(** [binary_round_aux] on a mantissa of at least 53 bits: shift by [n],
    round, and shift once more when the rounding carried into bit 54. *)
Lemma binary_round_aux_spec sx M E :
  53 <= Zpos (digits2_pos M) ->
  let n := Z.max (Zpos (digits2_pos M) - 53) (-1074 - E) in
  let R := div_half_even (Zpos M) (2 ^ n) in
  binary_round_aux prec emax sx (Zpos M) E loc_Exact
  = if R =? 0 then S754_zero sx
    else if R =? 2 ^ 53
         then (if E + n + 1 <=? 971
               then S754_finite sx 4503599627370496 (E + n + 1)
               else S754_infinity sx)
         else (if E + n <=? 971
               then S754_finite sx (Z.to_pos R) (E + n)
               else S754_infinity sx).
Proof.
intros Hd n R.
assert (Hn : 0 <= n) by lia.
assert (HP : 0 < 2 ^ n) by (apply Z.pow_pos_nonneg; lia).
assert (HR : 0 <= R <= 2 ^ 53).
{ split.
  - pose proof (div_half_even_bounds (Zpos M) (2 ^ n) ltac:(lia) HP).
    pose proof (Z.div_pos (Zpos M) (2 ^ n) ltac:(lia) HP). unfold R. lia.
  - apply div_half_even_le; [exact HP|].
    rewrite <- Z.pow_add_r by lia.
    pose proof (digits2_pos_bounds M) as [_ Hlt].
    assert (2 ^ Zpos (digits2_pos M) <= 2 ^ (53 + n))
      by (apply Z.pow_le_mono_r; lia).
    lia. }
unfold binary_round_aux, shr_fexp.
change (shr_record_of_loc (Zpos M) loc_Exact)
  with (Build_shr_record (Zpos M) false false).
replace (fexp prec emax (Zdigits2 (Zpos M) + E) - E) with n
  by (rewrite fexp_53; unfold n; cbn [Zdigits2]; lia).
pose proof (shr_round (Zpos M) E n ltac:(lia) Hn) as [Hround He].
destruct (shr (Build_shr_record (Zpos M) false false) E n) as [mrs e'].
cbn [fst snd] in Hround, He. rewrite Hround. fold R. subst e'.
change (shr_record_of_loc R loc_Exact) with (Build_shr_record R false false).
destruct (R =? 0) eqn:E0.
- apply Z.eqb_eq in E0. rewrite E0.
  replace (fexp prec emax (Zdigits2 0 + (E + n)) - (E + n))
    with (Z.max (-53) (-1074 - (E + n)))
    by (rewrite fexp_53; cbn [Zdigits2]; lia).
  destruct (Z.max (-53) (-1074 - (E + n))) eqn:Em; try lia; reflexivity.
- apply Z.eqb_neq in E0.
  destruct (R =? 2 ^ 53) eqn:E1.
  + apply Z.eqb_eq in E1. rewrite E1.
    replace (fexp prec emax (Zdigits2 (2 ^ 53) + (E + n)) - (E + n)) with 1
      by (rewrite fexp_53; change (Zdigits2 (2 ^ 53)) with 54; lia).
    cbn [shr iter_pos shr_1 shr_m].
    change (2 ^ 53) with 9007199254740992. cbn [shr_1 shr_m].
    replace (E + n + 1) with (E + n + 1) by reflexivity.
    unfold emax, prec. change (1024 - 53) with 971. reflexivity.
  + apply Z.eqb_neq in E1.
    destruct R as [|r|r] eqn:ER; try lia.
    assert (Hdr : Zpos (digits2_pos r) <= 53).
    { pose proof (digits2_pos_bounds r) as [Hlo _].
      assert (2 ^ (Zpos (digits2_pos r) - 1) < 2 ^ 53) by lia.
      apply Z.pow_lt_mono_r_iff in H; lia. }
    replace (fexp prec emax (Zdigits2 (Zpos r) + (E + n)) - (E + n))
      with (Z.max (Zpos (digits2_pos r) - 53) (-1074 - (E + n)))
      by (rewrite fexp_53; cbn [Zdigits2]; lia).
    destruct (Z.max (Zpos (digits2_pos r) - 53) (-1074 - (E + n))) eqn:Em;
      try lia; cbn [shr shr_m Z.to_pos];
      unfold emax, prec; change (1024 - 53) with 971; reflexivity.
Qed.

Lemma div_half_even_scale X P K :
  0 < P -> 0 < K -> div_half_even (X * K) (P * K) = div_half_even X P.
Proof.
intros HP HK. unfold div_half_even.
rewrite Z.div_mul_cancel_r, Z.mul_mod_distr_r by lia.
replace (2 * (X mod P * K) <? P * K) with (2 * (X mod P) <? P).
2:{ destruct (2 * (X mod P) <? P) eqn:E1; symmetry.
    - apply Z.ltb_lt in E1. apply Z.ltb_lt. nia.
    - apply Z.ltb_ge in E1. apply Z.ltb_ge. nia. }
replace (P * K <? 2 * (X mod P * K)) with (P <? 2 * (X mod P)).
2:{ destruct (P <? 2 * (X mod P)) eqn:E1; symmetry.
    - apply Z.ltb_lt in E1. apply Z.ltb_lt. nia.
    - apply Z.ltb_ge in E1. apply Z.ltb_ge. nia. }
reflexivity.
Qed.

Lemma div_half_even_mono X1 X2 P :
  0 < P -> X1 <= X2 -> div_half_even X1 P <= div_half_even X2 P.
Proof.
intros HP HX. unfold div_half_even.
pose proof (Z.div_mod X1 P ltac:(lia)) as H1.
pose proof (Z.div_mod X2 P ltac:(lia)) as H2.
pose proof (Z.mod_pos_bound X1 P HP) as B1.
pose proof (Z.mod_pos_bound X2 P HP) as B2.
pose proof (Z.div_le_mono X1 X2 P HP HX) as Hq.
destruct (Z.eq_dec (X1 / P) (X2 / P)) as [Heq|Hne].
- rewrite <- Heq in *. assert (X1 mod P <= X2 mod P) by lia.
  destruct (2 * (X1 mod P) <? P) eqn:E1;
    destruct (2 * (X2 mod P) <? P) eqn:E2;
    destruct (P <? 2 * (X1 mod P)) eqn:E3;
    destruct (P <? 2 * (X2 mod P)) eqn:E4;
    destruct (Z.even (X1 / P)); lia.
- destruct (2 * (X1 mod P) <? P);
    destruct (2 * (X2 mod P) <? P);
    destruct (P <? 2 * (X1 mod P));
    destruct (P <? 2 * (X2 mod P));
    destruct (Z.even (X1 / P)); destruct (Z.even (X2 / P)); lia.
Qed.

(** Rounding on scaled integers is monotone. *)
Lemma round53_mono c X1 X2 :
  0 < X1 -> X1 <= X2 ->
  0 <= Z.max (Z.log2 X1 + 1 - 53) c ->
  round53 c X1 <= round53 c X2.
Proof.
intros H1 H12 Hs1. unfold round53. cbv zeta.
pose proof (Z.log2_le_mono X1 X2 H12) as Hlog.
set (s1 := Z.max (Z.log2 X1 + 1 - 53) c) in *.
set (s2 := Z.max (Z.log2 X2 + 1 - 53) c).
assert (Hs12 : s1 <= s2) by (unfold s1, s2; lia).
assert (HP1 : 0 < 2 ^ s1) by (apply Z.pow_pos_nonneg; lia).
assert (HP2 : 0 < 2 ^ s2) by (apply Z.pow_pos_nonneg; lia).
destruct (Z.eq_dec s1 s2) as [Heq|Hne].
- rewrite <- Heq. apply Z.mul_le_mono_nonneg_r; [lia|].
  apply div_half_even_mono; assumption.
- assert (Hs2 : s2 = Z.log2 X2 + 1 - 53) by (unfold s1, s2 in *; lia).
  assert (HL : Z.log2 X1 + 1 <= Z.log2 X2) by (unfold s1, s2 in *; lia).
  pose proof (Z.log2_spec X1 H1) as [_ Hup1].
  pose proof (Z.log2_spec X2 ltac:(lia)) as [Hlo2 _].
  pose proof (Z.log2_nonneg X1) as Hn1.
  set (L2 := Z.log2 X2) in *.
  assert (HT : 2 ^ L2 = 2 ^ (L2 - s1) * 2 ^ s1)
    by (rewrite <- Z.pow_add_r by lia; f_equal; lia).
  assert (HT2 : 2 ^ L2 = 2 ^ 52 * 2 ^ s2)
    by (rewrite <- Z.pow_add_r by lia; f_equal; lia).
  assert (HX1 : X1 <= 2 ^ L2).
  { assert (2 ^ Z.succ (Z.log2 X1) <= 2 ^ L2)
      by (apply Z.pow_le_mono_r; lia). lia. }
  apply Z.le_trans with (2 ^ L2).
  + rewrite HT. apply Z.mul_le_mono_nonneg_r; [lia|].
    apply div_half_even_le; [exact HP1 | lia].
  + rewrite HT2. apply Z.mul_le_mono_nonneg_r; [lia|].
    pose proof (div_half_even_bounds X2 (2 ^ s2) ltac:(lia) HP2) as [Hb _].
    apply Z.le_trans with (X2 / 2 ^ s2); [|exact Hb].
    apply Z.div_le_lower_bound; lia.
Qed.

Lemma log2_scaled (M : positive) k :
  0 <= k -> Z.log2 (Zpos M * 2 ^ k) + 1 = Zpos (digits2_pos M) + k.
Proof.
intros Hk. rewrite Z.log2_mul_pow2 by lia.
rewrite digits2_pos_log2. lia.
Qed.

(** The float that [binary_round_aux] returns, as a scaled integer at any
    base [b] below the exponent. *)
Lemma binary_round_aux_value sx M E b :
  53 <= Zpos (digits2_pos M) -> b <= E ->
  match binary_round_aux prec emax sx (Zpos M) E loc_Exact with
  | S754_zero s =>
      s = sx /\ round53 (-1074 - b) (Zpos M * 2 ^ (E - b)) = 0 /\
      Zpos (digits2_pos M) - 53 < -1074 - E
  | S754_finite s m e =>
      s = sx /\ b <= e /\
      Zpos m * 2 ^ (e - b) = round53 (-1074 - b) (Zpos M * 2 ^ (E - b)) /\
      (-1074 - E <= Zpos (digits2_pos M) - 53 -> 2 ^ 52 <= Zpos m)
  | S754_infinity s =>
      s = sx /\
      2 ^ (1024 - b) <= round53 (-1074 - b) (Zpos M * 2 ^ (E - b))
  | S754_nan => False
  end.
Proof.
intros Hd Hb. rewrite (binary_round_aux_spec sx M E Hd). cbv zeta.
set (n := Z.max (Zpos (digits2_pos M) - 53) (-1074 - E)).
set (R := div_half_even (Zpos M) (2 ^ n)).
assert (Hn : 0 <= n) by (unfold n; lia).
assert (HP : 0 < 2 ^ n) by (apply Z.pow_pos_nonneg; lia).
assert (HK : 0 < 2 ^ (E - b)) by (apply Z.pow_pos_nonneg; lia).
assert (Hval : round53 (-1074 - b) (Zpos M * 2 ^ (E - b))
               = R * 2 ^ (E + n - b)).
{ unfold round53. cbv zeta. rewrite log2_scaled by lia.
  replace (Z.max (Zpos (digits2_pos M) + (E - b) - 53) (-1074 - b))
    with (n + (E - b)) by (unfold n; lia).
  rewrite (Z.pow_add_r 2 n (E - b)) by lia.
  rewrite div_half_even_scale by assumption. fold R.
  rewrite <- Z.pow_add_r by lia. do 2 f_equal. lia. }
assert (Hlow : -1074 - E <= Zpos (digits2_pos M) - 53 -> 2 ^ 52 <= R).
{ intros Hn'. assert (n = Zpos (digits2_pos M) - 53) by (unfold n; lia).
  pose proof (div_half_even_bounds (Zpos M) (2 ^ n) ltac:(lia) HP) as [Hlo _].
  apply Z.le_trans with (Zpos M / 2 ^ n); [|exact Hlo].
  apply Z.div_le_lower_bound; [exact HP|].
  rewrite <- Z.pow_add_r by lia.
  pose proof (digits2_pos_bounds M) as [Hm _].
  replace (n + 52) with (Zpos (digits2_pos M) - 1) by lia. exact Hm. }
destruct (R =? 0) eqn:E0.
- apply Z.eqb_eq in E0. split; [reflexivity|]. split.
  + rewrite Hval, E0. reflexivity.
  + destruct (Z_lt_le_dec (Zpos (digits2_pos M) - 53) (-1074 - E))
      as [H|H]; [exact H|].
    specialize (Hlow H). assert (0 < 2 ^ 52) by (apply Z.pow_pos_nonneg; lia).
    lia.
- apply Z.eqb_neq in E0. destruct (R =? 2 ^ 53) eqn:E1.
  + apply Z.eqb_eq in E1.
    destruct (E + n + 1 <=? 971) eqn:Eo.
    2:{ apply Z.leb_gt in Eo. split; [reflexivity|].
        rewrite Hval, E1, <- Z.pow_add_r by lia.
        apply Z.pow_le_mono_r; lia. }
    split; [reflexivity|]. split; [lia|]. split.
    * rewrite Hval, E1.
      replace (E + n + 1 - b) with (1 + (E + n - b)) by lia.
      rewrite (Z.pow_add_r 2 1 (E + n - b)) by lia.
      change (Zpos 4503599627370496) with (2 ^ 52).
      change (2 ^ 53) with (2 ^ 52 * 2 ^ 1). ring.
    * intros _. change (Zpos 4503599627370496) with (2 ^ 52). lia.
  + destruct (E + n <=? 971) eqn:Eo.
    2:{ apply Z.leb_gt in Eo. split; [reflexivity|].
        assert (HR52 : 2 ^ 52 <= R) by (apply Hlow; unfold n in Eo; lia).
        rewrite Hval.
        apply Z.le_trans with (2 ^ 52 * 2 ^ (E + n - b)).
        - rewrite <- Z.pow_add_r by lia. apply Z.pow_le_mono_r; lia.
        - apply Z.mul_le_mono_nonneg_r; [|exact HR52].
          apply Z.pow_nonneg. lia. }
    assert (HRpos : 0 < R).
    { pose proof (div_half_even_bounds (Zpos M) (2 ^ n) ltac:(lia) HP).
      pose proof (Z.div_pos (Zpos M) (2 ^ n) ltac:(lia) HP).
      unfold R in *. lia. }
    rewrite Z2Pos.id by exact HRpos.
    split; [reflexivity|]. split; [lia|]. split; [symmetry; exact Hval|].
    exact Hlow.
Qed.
########################################
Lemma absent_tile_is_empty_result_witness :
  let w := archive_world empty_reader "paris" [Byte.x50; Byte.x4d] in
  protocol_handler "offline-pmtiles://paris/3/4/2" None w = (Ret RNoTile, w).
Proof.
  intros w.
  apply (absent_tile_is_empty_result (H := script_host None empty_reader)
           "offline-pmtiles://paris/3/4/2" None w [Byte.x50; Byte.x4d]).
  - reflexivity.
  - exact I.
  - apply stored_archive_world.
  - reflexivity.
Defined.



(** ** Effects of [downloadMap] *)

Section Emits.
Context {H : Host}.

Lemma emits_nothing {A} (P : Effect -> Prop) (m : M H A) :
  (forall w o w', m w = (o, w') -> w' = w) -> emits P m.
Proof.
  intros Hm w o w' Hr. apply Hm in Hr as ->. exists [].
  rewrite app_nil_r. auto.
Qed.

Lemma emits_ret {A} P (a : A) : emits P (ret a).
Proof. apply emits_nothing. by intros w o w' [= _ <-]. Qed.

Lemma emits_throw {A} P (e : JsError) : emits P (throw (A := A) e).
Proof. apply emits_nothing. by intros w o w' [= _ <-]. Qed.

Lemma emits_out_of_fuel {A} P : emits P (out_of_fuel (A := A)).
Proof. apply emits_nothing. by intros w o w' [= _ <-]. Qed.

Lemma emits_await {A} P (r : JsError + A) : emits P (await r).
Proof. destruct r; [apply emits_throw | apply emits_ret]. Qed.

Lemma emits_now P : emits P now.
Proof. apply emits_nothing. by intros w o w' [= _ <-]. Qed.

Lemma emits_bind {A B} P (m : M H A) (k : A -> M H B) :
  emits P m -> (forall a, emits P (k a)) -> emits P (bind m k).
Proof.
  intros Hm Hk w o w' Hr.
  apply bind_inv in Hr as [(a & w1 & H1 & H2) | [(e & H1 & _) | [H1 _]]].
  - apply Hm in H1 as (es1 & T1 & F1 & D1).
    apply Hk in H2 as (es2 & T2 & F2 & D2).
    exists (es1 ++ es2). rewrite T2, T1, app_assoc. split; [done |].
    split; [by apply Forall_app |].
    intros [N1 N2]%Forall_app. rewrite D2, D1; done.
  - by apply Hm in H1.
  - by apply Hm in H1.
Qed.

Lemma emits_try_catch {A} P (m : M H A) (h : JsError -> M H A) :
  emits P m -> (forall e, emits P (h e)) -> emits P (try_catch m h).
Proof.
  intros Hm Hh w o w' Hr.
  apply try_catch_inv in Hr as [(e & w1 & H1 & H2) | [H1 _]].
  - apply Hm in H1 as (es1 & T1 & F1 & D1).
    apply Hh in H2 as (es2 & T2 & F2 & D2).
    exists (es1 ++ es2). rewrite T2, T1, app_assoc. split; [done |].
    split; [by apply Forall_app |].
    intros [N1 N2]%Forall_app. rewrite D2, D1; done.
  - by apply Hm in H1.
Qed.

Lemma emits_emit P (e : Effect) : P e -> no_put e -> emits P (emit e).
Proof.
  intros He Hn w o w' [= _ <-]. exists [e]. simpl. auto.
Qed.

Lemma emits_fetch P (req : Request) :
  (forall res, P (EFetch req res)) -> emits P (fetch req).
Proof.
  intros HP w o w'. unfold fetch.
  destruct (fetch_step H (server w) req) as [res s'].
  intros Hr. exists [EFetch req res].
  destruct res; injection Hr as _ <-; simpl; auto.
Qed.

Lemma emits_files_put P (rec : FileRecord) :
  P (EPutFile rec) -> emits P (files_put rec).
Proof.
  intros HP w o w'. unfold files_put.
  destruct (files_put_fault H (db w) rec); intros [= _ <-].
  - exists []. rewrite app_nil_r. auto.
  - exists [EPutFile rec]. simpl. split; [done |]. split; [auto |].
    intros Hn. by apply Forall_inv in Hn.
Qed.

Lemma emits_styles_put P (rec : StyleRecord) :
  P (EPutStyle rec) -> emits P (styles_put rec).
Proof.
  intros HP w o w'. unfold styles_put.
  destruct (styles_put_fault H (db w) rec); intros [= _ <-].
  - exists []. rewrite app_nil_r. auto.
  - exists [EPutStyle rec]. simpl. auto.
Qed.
########################################
| What you need to do |
In the data above, start at the line that has "(** [binary_round_aux] on", stop after the line that has "then S754_finite sx (Z.to_pos", and print every line in between exactly as it stands.

| Response to this exercise |
(** [binary_round_aux] on a mantissa of at least 53 bits: shift by [n],
    round, and shift once more when the rounding carried into bit 54. *)
Lemma binary_round_aux_spec sx M E :
  53 <= Zpos (digits2_pos M) ->
  let n := Z.max (Zpos (digits2_pos M) - 53) (-1074 - E) in
  let R := div_half_even (Zpos M) (2 ^ n) in
  binary_round_aux prec emax sx (Zpos M) E loc_Exact
  = if R =? 0 then S754_zero sx
    else if R =? 2 ^ 53
         then (if E + n + 1 <=? 971
               then S754_finite sx 4503599627370496 (E + n + 1)
               else S754_infinity sx)
         else (if E + n <=? 971
               then S754_finite sx (Z.to_pos R) (E + n)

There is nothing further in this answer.